*5 million is a reflection of how things feel, not real time
It's several months since my last covid update (https://aglie.blogspot.com/2022/01/omicron-update-and-two-years-of-new.html) so here's a snapshot of what life like these days.
Covid continues to be a menace, but we have plentiful rapid home tests now and Dd momentously got his first Moderna shot about two weeks ago. Also this spring, D got a first booster shot.
Cases are way closer to home now. At least four or five kids in Dd's class and a similar number of Jack's baseball teammates caught it in May or June. My mom had a mild case in two weeks ago, presumably thanks to the combination of a flight from virus-riddled Hawaii and a relatively recent booster shot. Only older people are eligible for a second booster. Cases among my once-boosted peers are sometimes pretty mild but also pretty gnarly (though so far not requiring hospitalization of anyone I know who was vaccinated).
Seattle Public Schools remained more or less open for all of D's second grade year. Public health, and thus our daycare, have reduced the duration of isolation and quarantines, so a case in Dd' classroom translates to 2-3 days of missed school for the affected class rather than over a week of shutdown for the whole school, as happened with the first case in November 2021.
The constant string of variants keeps changing the science subtly. Recently I came across this blog, which is super helpful and informative. https://yourlocalepidemiologist.substack.com/ . I credit it with helping me choose Moderna over Pfizer for Dd.
We've all (ok, maybe not everyone) become statisticians too now. I'm still regularly watching the case counts in King County, but like in the early part of 2020, we all know that the official counts are massive undercounts of the real case load. Therefore, anecdotal impressions of how many people around us are catching us are not a crazy thing to pay attention to. More and more, studies of covid remnants in sewage provide the most meaningful metrics.

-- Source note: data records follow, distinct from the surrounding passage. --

(* ===== verification/FbRuns.v ===== *)
(** * Framebuffers: the theorems at work, and where the code falls short

    A device with one CRTC, one plane and one connector, and a driver that shows what it is
    told.  A file adds a framebuffer, shows it on the CRTC and on the plane; the theorems
    are applied to the states on the way.  Then three runs that end in a fault because an
    allocation fails or because a plane is the last holder of what it shows. *)

From stdpp Require Import strings.
From S2P Require Import Prelude Sums HandleTable IdrList Idr Modes Gem GemSafe Tiling FbFormat Framebuffer ModeIoctl FbFacts FbShow FbLife FbSystem FbInv FbParts FbCalls FbAdd FbSafe FbLive.

Open Scope Z_scope.

(** ** The driver *)

(** What each CRTC shows. *)
Abbreviation panel := (gmap nat nat).

Definition blank_mode : drm_display_mode := DRM_MODE "" 0 0 0 0 0 0 0 0 0 0 0 0 0.

#[export] Instance panel_driver : KmsDriver panel := {|
  crtc_fb d n := d !! n;
  crtc_mode _ _ := blank_mode;
  crtc_xy _ _ := (0, 0);
  set_config set d :=
    (0, match set_fb set with Some a => <[Framebuffer.set_crtc set := a]> d | None => delete (Framebuffer.set_crtc set) d end);
  has_page_flip := true;
  page_flip n a _ d := (0, <[n := a]> d);
  update_plane _ _ _ _ d := (0, d);
  disable_plane _ d := (0, d);
  has_cursor_set := false;
  cursor_off _ d := (0, d) |}.

#[export] Instance panel_laws : KmsLaws panel.
Proof.
  split; try done.
  - intros set d n d'. unfold d'. clear d'. cbn. destruct (set_fb set) as [a|]; destruct (decide (n = Framebuffer.set_crtc set)) as [->|Hne].
    + rewrite lookup_insert_eq. by right; right.
    + rewrite lookup_insert_ne by done. by left.
    + rewrite lookup_delete_eq. by right; left.
    + rewrite lookup_delete_ne by done. by left.
  - intros n a ev d n'. cbn. case_bool_decide as Hn.
    + subst. by rewrite lookup_insert_eq.
    + by rewrite lookup_insert_ne.
Qed.

(** ** The device *)

Abbreviation device := (device (G := ids) (T := tables) (D := panel)).
Abbreviation sys := (sys (G := ids) (T := tables) (D := panel)).
Abbreviation event := (event (G := ids) (T := tables) (D := panel)).

Definition take (i : idr pointer) (p : pointer) : idr pointer :=
  match idr_get_new_above i p 1 true with Some (_, _, i) => i | None => i end.

(** Identifiers 1, 2 and 3. *)
Definition boot_ids : idr pointer := take (take (take idr_init (PCrtc 0)) (PPlane 0)) (POther 0).

(** [al] and [ids]: the outcomes of the first allocations. *)
Definition booted (al ids : list bool) : device :=
  mk_device boot_ids ∅ [mk_crtc (mk_object 1 DRM_MODE_OBJECT_CRTC) None false]
    [mk_plane (mk_object 2 DRM_MODE_OBJECT_PLANE) None None [DRM_FORMAT_XRGB8888]]
    {[ 0%nat := mk_object 3 DRM_MODE_OBJECT_CONNECTOR ]} [] 0 1 ((0, 8192), (0, 8192)) ∅ dev1 ∅ al ids.

Definition i965 : chip := mk_chip 4 false false false false false false.
Definition linear (_ : oid) : Z * Z := (0, 0).

Definition vga : drm_mode_modeinfo := mk_modeinfo 25175 640 656 752 800 0 480 490 492 525 0 60 0 0 "".
Definition request : drm_mode_fb_cmd2 := mk_cmd 640 480 DRM_FORMAT_XRGB8888 0 [6; 0; 0; 0] [2560; 0; 0; 0] [0; 0; 0; 0].
Definition on_plane : set_plane := mk_set_plane 2 1 4 (mk_rects 0 0 640 480 0 0 (640 * 65536) (480 * 65536)).

Definition script : list event :=
  [EvStart (COpen 1%positive); EvStart (CAddfb2 1%positive request (Some 10%nat)); EvRun 0;
   EvStart (CSetcrtc (mk_set_crtc 1 4 0 0 true vga [Some 3]) (Some 20%nat)); EvRun 0;
   EvStart (CSetplane on_plane); EvRun 0; EvRun 0].

Fixpoint play (es : list event) (S : sys) : option sys :=
  match es with [] => Some S | e :: es => S ← step i965 linear e S; play es S end.

(** The state after the first [k] events. *)
Definition at_step (k : nat) : sys := default (mk_sys (booted [true; false] []) []) (play (firstn k script) (mk_sys (booted [true; false] []) [])).

(** ** Its states are reachable *)

Lemma take_ok (i : idr pointer) (p : pointer) n (i' : idr pointer) : idr_wf i -> idr_full i -> (exists m, 1 <= m < ID_MAX /\ used_ids i !! m = None) ->
  idr_get_new_above i p 1 true = Some (0, Some n, i') -> idr_wf i' /\ idr_full i'.
Proof. intros H1 H2 H3 E. destruct (new_id_run i p H1 H2 H3) as (m & j & E' & H4 & H5 & _). rewrite E in E'. by simplify_eq. Qed.

Lemma boot_ids_ok : idr_wf boot_ids /\ idr_full boot_ids.
Proof.
  assert (idr_wf (take idr_init (PCrtc 0)) /\ idr_full (take idr_init (PCrtc 0))) as [H1 H2].
  { eapply (take_ok idr_init (PCrtc 0)); [apply idr_init_wf|apply idr_init_wf| |vm_compute; reflexivity]. exists 1. by vm_compute. }
  assert (idr_wf (take (take idr_init (PCrtc 0)) (PPlane 0)) /\ idr_full (take (take idr_init (PCrtc 0)) (PPlane 0))) as [H3 H4].
  { eapply (take_ok _ (PPlane 0) _ _ H1 H2); [|vm_compute; reflexivity]. exists 2. by vm_compute. }
  eapply (take_ok _ (POther 0) _ _ H3 H4); [|vm_compute; reflexivity]. exists 3. by vm_compute.
Qed.

Lemma booted_initial : initial (booted [true; false] []).
Proof.
  destruct boot_ids_ok as [Hwf Hfull]. destruct (GemSafe.reachable_inv ext1 dev1 dev1_reachable) as [Hg Hnm]. split; try done.
  - exists ext1. split; try done.
    + intros n p Hp. assert (used_ids boot_ids = {[1 := PCrtc 0; 2 := PPlane 0; 3 := POther 0]}) as E by by vm_compute.
      change (crtc_idr (booted [true; false] [])) with boot_ids in Hp. rewrite E in Hp.
      apply lookup_insert_Some in Hp as [[<- <-]|[_ Hp]]; [by eexists|].
      apply lookup_insert_Some in Hp as [[<- <-]|[_ Hp]]; [by eexists|].
      apply lookup_singleton_Some in Hp as [<- <-]. eexists. split; [vm_compute; reflexivity|]. split; [done|by right].
    + apply NoDup_nil_2.
    + intros a. split; [by intros Ha%elem_of_nil|]. by intros [].
  - intros [|p] pl; [by intros [= <-]|done].
Qed.

Lemma fb_reach0 : reachable i965 linear (at_step 0).
Proof. apply (reach_init i965 linear (booted [true; false] [])), booted_initial. Qed.

Lemma few k : reachable i965 linear (at_step k) -> room_id (dev (at_step k)) ->
  Z.of_nat (work (threads (at_step k))) + 2 * Z.of_nat (length (crtcs (dev (at_step k)))) +
    Z.of_nat (length (planes (dev (at_step k)))) + 6 < 2 ^ 32 -> roomy (dev (at_step k)) (threads (at_step k)).
Proof. intros Hr. by apply roomy_few, (fb_reachable_inv i965 linear). Qed.

Lemma fb_reach1 : reachable i965 linear (at_step 1).
Proof.
  apply (reach_start i965 linear (at_step 0) (COpen 1%positive)); [exact fb_reach0| |vm_compute; reflexivity].
  split; [done|]. vm_compute; by eexists.
Qed.

Lemma fb_reach2 : reachable i965 linear (at_step 2).
Proof.
  apply (reach_start i965 linear (at_step 1) (CAddfb2 1%positive request (Some 10%nat))); [exact fb_reach1| |vm_compute; reflexivity].
  split; [|split; [vm_compute; by eexists|split; [exact dev1_room|split; [done|by intros a [= <-]]]]].
  apply (few 1); [exact fb_reach1|exists 4; by vm_compute|by vm_compute].
Qed.

Lemma fb_reach3 : reachable i965 linear (at_step 3).
Proof. apply (reach_run i965 linear (at_step 2) 0); [exact fb_reach2|vm_compute; reflexivity]. Qed.

Lemma fb_reach4 : reachable i965 linear (at_step 4).
Proof.
  apply (reach_start i965 linear (at_step 3) (CSetcrtc (mk_set_crtc 1 4 0 0 true vga [Some 3]) (Some 20%nat)));
    [exact fb_reach3| |vm_compute; reflexivity].
  split; [|by intros m [= <-]; vm_compute]. apply (few 3); [exact fb_reach3|exists 5; by vm_compute|by vm_compute].
Qed.

Lemma fb_reach5 : reachable i965 linear (at_step 5).
Proof. apply (reach_run i965 linear (at_step 4) 0); [exact fb_reach4|vm_compute; reflexivity]. Qed.

Lemma fb_reach6 : reachable i965 linear (at_step 6).
Proof.
  apply (reach_start i965 linear (at_step 5) (CSetplane on_plane)); [exact fb_reach5| |vm_compute; reflexivity].
  apply (few 5); [exact fb_reach5|exists 5; by vm_compute|by vm_compute].
Qed.

Lemma fb_reach7 : reachable i965 linear (at_step 7).
Proof. apply (reach_run i965 linear (at_step 6) 0); [exact fb_reach6|vm_compute; reflexivity]. Qed.
Lemma fb_reach8 : reachable i965 linear (at_step 8).
Proof. apply (reach_run i965 linear (at_step 7) 0); [exact fb_reach7|vm_compute; reflexivity]. Qed.

(** ** The theorems *)

(** The configuration that is about to be set can be set. *)
Lemma framebuffers_no_fault_witness : exists S', step i965 linear (EvRun 0) (at_step 4) = Some S' /\ reachable i965 linear S'.
Proof. apply (framebuffers_no_fault i965 linear (at_step 4) fb_reach4). vm_compute. lia. Defined.

(** Identifier, file, CRTC and plane: four references. *)
Lemma framebuffer_counts_exact_witness : exists f, fbs (dev (at_step 8)) !! 10%nat = Some f /\ fb_refcount f = 4 /\
  fb_refcount f = reg (dev (at_step 8)) 10 + owners (dev (at_step 8)) (threads (at_step 8)) 10 +
    total (refs 10) (threads (at_step 8)) + crtc_cnt (dev (at_step 8)) 10 + plane_cnt (dev (at_step 8)) 10.
Proof.
  pose proof (framebuffer_counts_exact i965 linear (at_step 8) fb_reach8 10) as H.
  destruct (fbs (dev (at_step 8)) !! 10%nat) as [f|] eqn:E; [|vm_compute in E; discriminate E].
  exists f. split; [reflexivity|]. split; [vm_compute in E; injection E as <-; reflexivity|]. exact (proj1 H).
Defined.

Lemma mode_objects_typed_witness : exists r, drm_mode_object_find 4 DRM_MODE_OBJECT_FB (dev (at_step 8)) = Some (r, dev (at_step 8)).
Proof.
  destruct (mode_objects_typed i965 linear (at_step 8) fb_reach8 4 DRM_MODE_OBJECT_FB) as [_ (r & H & _)]. exists r. exact H.
Defined.

Lemma framebuffer_calls_end_witness : threads (at_step 6) <> [] /\
  exists n S', runs i965 linear n (at_step 6) S' /\ Forall (fun t => ~ busy t) (threads S').
Proof. split; [vm_compute; discriminate|]. exact (proj2 (framebuffer_calls_end i965 linear (at_step 6) fb_reach6)). Defined.

Lemma rmfb_sound_witness : exists s', drm_mode_rmfb 1%positive 4 (dev (at_step 8)) = Some (0, s') /\
  forall m, used_ids (crtc_idr s') !! m <> Some (PFb 10).
Proof.
  assert (files (dev (at_step 8)) !! 1%positive = Some [10%nat]) as Hf by (vm_compute; reflexivity).
  pose proof (proj1 (wp_run _ _ _) (rmfb_sound i965 linear (at_step 8) 1%positive [10%nat] 4 fb_reach8 Hf)) as (ret & s' & E & H).
  assert (used_ids (crtc_idr (dev (at_step 8))) !! 4 = Some (PFb 10)) as Hu by (vm_compute; reflexivity).
  rewrite Hu in H. destruct (decide (10%nat ∈ [10%nat])) as [Hin|Hin]; [|destruct Hin; by left].
  destruct H as (-> & _ & _ & H & _). exists s'. split; [exact E|exact H].
Defined.

(** ** Where the code falls short *)

(** The device with an open file; [ids]: the outcomes of the allocations for identifiers. *)
Definition opened (ids : list bool) : device := set_files {[ 1%positive := [] ]} (booted [] ids).

(** When there is no memory for the identifier of a new framebuffer,
    [drm_framebuffer_init] returns 0 all the same: the call succeeds with identifier 0 and
    a framebuffer that is on no list.  Closing the file then takes its only reference with
    [__drm_framebuffer_unreference], whose release function is a BUG. *)
Lemma failed_id_is_success : exists s', drm_mode_addfb2 i965 linear 1%positive request (Some 10%nat) (opened [false]) = Some ((0, 0), s') /\
  fb_list s' = [] /\ files s' !! 1%positive = Some [10%nat] /\ drm_fb_release 1%positive s' = None.
Proof. eexists. split; [vm_compute; reflexivity|]. split; [|split]; vm_compute; reflexivity. Qed.

(** When there is no memory to take an identifier back, nobody notices: the framebuffer is
    removed and freed, its identifier still leads to it, and the next lookup reads freed
    memory. *)
Lemma failed_remove_dangles : exists s', drm_mode_rmfb 1%positive 4 (set_id_allocs [false] (dev (at_step 3))) = Some (0, s') /\
  fbs s' !! 10%nat = None /\ used_ids (crtc_idr s') !! 4 = Some (PFb 10) /\ drm_framebuffer_lookup 4 s' = None.
Proof. eexists. split; [vm_compute; reflexivity|]. split; [|split]; vm_compute; reflexivity. Qed.

(** A plane is to show a framebuffer that is removed between the lookup and the commit.
    The plane is then its last holder, and when the console is restored,
    [drm_plane_force_disable] drops that reference with
    [__drm_framebuffer_unreference]: a BUG. *)
Definition race : list event :=
  [EvStart (CSetplane on_plane); EvStart (CRmfb 1%positive 4); EvRun 0; EvRun 0; EvRun 0].

Definition race_at (k : nat) : sys := default (at_step 5) (play (firstn k race) (at_step 5)).

Lemma race_reachable : reachable i965 linear (race_at 5).
Proof.
  assert (reachable i965 linear (race_at 2)) as H2.
  { apply (reach_start i965 linear (at_step 6) (CRmfb 1%positive 4)); [exact fb_reach6|vm_compute; by eexists|vm_compute; reflexivity]. }
  assert (reachable i965 linear (race_at 3)) as H3 by (apply (reach_run i965 linear (race_at 2) 0); [exact H2|vm_compute; reflexivity]).
  assert (reachable i965 linear (race_at 4)) as H4 by (apply (reach_run i965 linear (race_at 3) 0); [exact H3|vm_compute; reflexivity]).
  apply (reach_run i965 linear (race_at 4) 0); [exact H4|vm_compute; reflexivity].
Qed.

Lemma plane_race_bug : reachable i965 linear (race_at 5) /\ threads (race_at 5) = [] /\
  step i965 linear (EvStart (CRestore [])) (race_at 5) = None.
Proof. split; [exact race_reachable|]. split; vm_compute; reflexivity. Qed.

I'm still afraid of long covid and most things I've read are pessimistic and still based on unvaccinated subjects.
Some more food for thought on the subject comes from our recent trip to British Columbia and Alberta, Canada. King County has a "fully vaccinated" rate of 82% while Canada has a rate of 84%. While the definition of fully vaccinated is a moving target, these numbers come from the New York Times today and I trust they have made a solid effort to report comparable numbers. In short, our county has taken a civilized approach to vaccination and masking, yet our numbers are shocking compared to our neighbor to the north. As noted, all of these stats are imperfect, but still there is such a difference it must be significant. Our trip was the first time I have felt like we were in a post-covid world where we ate indoors at restaurants and went to the grocery store without a mask on.
Could we have similar numbers if King County had been able to close its borders?